Among them were people who wish the federal government would do far more about the cost and availability of energy, health care and education -- or who want more done to protect the environment.
Also disappointed were those who wanted the president to renew his drive to redesign Social Security and his campaign to rewrite the tax laws.
The president talked about all the above, but committed the government to only limited action and no new directions. On Social Security, his great goal from a year ago, he retreated all the way to calling for another study commission.
So if the speech frustrated liberals and advocates of federal activism, it was hardly the kind of clarion call that conservatives and anti-government activists longed to hear, either.
Instead, the president seemed to have placed his faith in the maintenance of things as they are. The theme for Iraq was to stay the course and complete the mission. In Iran, where a nuclear weapons program appears to be under way, the president's prescription is to prevent it from going further. Pick a hot spot on the globe and the president's big idea was for more of the same.
On the domestic side, the president wanted to extend tax cuts that are expiring, renew the Patriot Act (parts of which are expiring), preserve the heart of his educational program and continue current negotiations to reduce pollution. Again and again, the verbs described a steady state.
In short, the president telegraphed a resolve to throttle back, forgo new challenges and defend what he has done in his first five years.
To be sure, the Republicans in the chamber were on their feet through much of the hour, applauding and cheering. But that was not because the president had lifted their hearts. It was more because he was relieving their fears. The new Bush line is just what most of the professional politicians in his party feel most comfortable with at this point in time.
The new, more temperate mood among the powerful in Washington is all about playing defense: taking care of the ball, making sure the Democrats don't climb too far in this year's midterm elections for Congress. Because whatever the Republicans in Congress say confidently in public, in private they are worried about watching their majorities dwindle in November.
The Democrats would not have to take over in either chamber to make serious trouble. Even a few more Democrats in the Senate might render that chamber as helpless as it was in early 2001 (when each party had 50 seats). And a House with a majority margin of half a dozen seats might be equally ungovernable, especially if its leadership continues to struggle as it has in recent months.

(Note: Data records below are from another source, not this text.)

(** After the loop over [todo], an advertisement is active and expired
    only if one was and is not in [todo]. *)
Lemma expire_ads_complete now todo : forall db,
  (forall i a, advertisements db !! i = Some a ->
     P2PAdvertisement.is_active a = true -> expired now a ->
     exists a0, (i, a0) ∈ todo
       /\ P2PAdvertisement.created_at a0 = P2PAdvertisement.created_at a
       /\ P2PAdvertisement.payment_time_limit a0
          = P2PAdvertisement.payment_time_limit a) ->
  forall i a, advertisements (foldl (expire_ad now) db todo) !! i = Some a ->
    P2PAdvertisement.is_active a = true -> ~ expired now a.
Proof.
  induction todo as [|[i0 a0] rest IH]; intros db H i a Hl Ha He; simpl in Hl.
  - destruct (H i a Hl Ha He) as (? & Hin & _). by apply elem_of_nil in Hin.
  - revert Hl Ha He. apply IH. clear i a. intros i a1 Hl1 Ha1 He1.
    pose proof (expire_ad_ads now db (i0, a0)) as S. unfold ads_step in S.
    destruct (Forall2_lookup_r _ _ _ _ _ S Hl1) as (a & Hl & (Hc & Hp & A)).
    assert (He : expired now a) by (by eapply expired_ext; [..|exact He1]).
    destruct (H i a Hl (A Ha1) He) as (a0' & Hin & Hc0 & Hp0).
    apply elem_of_cons in Hin as [[= -> ->]|Hin].
    + assert (expired now a0) by (by eapply expired_ext; [..|exact He]).
      pose proof (expire_ad_deactivates now db i0 a0 a1 ltac:(done) Hl1). congruence.
    + exists a0'. split_and!; [done|congruence..].
Qed.

Lemma _check_and_expire_ads_complete now db i a :
  advertisements (_check_and_expire_ads now db) !! i = Some a ->
  P2PAdvertisement.is_active a = true -> ~ expired now a.
Proof.
  unfold _check_and_expire_ads. apply expire_ads_complete.
  intros j b Hl Hb _. exists b. split; [|done].
  apply list_elem_of_filter. split; [done|].
  apply elem_of_lookup_imap. by exists j, b.
Qed.

(** With no active advertisement expired, the sweep does nothing. *)
Lemma _check_and_expire_ads_idle now db :
  (forall i a, advertisements db !! i = Some a ->
     P2PAdvertisement.is_active a = true -> ~ expired now a) ->
  _check_and_expire_ads now db = db.
Proof.
  intros H. unfold _check_and_expire_ads.
  set (l := filter _ _).
  assert (Hall : forall x, x ∈ l -> expire_ad now db x = db).
  { intros [i a] Hin. apply list_elem_of_filter in Hin as [Ha Hin]. simpl in Ha.
    apply elem_of_lookup_imap in Hin as (j & b & [= -> ->] & Hl).
    unfold expire_ad. rewrite decide_False; [done|]. by eapply H. }
  clearbody l. induction l as [|x l IH]; simpl; [done|].
  rewrite Hall by (by left). apply IH. intros y Hy. apply Hall. by right.
Qed.

(** C9.  Running the sweep a second time, at the same time [now], gives
    the state the first run gave: from any database. *)
Theorem _check_and_expire_ads_idempotent (now : Z) (db : Db) :
  _check_and_expire_ads now (_check_and_expire_ads now db)
  = _check_and_expire_ads now db.
Proof.
  apply _check_and_expire_ads_idle. intros i a.
  apply _check_and_expire_ads_complete.
Qed.

(** ** Price-time priority *)

Lemma null_lt_eq_total a b : null_lt a b \/ null_eq a b \/ null_lt b a.
Proof.
  destruct a as [x|], b as [y|]; simpl; auto.
  destruct (Q_dec x y) as [[?|?]|?]; auto.
Qed.

Lemma null_eq_sym a b : null_eq a b -> null_eq b a.
Proof. destruct a, b; simpl; auto. intros H. by symmetry. Qed.

Lemma null_eq_trans a b c : null_eq a b -> null_eq b c -> null_eq a c.
Proof. destruct a, b, c; simpl; auto; try tauto. intros H1 H2. by rewrite H1. Qed.

Lemma null_lt_trans a b c : null_lt a b -> null_lt b c -> null_lt a c.
Proof. destruct a, b, c; simpl; auto; try tauto. intros; lra. Qed.

Lemma null_lt_eq_l a b c : null_eq a b -> null_lt b c -> null_lt a c.
Proof. destruct a, b, c; simpl; auto; try tauto. intros; lra. Qed.

Lemma null_lt_eq_r a b c : null_lt a b -> null_eq b c -> null_lt a c.
Proof. destruct a, b, c; simpl; auto; try tauto. intros; lra. Qed.

Lemma null_lt_irrefl a b : null_eq a b -> ~ null_lt a b /\ ~ null_lt b a.
Proof. destruct a, b; simpl; auto; try tauto. intros; lra. Qed.

#[global] Instance row_priority_total t : Total (row_priority t).
Proof.
  intros [i x] [j y]. unfold row_priority. simpl.
  destruct (null_lt_eq_total (OrderBookOrder.price x) (OrderBookOrder.price y))
    as [H|[H|H]];
    destruct t; simpl; unfold by_price_asc_time, by_price_desc_time; auto.
  - destruct (Z.le_ge_cases (OrderBookOrder.created_at x) (OrderBookOrder.created_at y));
      [left|right]; right; auto using null_eq_sym.
  - destruct (Z.le_ge_cases (OrderBookOrder.created_at x) (OrderBookOrder.created_at y));
      [left|right]; right; auto using null_eq_sym.
Qed.

#[global] Instance row_priority_trans t : Transitive (row_priority t).
Proof.
  intros [i x] [j y] [k z]. unfold row_priority. simpl.
  destruct t; simpl; unfold by_price_asc_time, by_price_desc_time;
    intros [H1|[E1 T1]] [H2|[E2 T2]];
    eauto using null_lt_trans, null_lt_eq_l, null_lt_eq_r, null_eq_sym.
  - right. split; [by eapply null_eq_trans|lia].
  - right. split; [by eapply null_eq_trans|lia].
Qed.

Speaking of House leadership, the desire for a safer course was also evident in the House GOP's vote for a new majority leader this week. Having already said goodbye to their longtime driving wheel, Tom DeLay of Texas, House Republicans also turned thumbs down on his understudy, Roy Blunt of Missouri. Blunt's problem was principally his association with DeLay and the Republican lobby culture DeLay has fashioned over the past dozen years.

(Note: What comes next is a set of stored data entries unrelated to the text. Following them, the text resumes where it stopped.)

Lemma validate_ok (toLowerCase : jsstring → jsstring) raw ip mn mx wc :
  validate toLowerCase raw = Ok (ip, mn, mx, wc) ↔
  parse_is_palindrome toLowerCase (Raw.is_palindrome raw) = Ok ip ∧
  reject_null (parseNumberParam (Raw.min_length raw))
    "min_length must be a valid number" = Ok mn ∧
  reject_null (parseNumberParam (Raw.max_length raw))
    "max_length must be a valid number" = Ok mx ∧
  reject_null (parseNumberParam (Raw.word_count raw))
    "word_count must be a valid number" = Ok wc ∧
  in_range mn mx = true.
Proof.
  unfold validate. split.
  - destruct (parse_is_palindrome _ _) as [ip0|]; simpl; [|done].
    destruct (reject_null (parseNumberParam (Raw.min_length raw)) _)
      as [mn0|]; simpl; [|done].
    destruct (reject_null (parseNumberParam (Raw.max_length raw)) _)
      as [mx0|]; simpl; [|done].
    destruct (reject_null (parseNumberParam (Raw.word_count raw)) _)
      as [wc0|]; simpl; [|done].
    destruct (in_range mn0 mx0) eqn:E; [|done].
    by intros [= <- <- <- <-].
  - intros (-> & -> & -> & -> & Hr). simpl. by rewrite Hr.
Qed.

Lemma data_of_getAll (toLowerCase : jsstring → jsstring) strings raw d :
  data_of (getAllStringsWithFiltering toLowerCase strings raw) = Some d ↔
  ∃ ip mn mx wc,
    validate toLowerCase raw = Ok (ip, mn, mx, wc) ∧
    d = apply_filters ip mn mx wc
          (parse_contains_character (Raw.contains_character raw)) strings.
Proof.
  rewrite getAll_validate.
  destruct (validate toLowerCase raw) as [[[[ip mn] mx] wc]|r] eqn:E.
  - simpl. split.
    + intros [= <-]. by exists ip, mn, mx, wc.
    + intros (? & ? & ? & ? & [= <- <- <- <-] & ->). done.
  - split.
    + destruct (validate_return _ _ _ E) as [msg ->]. done.
    + intros (? & ? & ? & ? & ? & _). done.
Qed.

Lemma filter_sublist {A} (f : A → bool) (l : list A) :
  List.filter f l `sublist_of` l.
Proof.
  induction l as [|x l IH]; simpl; [done|].
  destruct (f x); [by apply sublist_skip | by apply sublist_cons].
Qed.

Lemma sublist_filter {A} (f : A → bool) (l1 l2 : list A) :
  l1 `sublist_of` l2 → List.filter f l1 `sublist_of` List.filter f l2.
Proof.
  induction 1 as [|x l1 l2 _ IH|x l1 l2 _ IH]; simpl; [done| |].
  - destruct (f x); [by apply sublist_skip | done].
  - destruct (f x); [by apply sublist_cons | done].
Qed.

Lemma step_sublist {A} (x : option A) keep l : step x keep l `sublist_of` l.
Proof. destruct x; simpl; [apply filter_sublist | done]. Qed.

Lemma step_mono {A} (x x' : option A) keep l l' :
  keeps x x' → l' `sublist_of` l →
  step x' keep l' `sublist_of` step x keep l.
Proof.
  intros [-> | <-] Hl.
  - simpl. etrans; [apply step_sublist | done].
  - destruct x; simpl; [by apply sublist_filter | done].
Qed.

The new man, John Boehner of Ohio, represents an earlier generation of ethics reform spirit in House and has been on the outs with DeLay. So while his reform credibility from the early 1990s may have faded, he can at least be called a fresh face. And that should make him more effective in parrying the thrusts of Democrats, prosecutors and the news media.
The House Republicans could have chosen a third option, the fiery conservative John Shadegg of Arizona. Shadegg promised a revival of the takeover spirit from 1994, and he might have been a scourge for the business-as-usual rank and file. But in the end, his colleagues chose the middle way, the safer course. They did not want a new leader -- who might take risks with the voters' current mood -- any more than they wanted a truly bold new agenda from the president.
Right now, Republicans' percentage play is to hold the line and hold the Congress. If they do, watch for next year's State of the Union address to be quite different.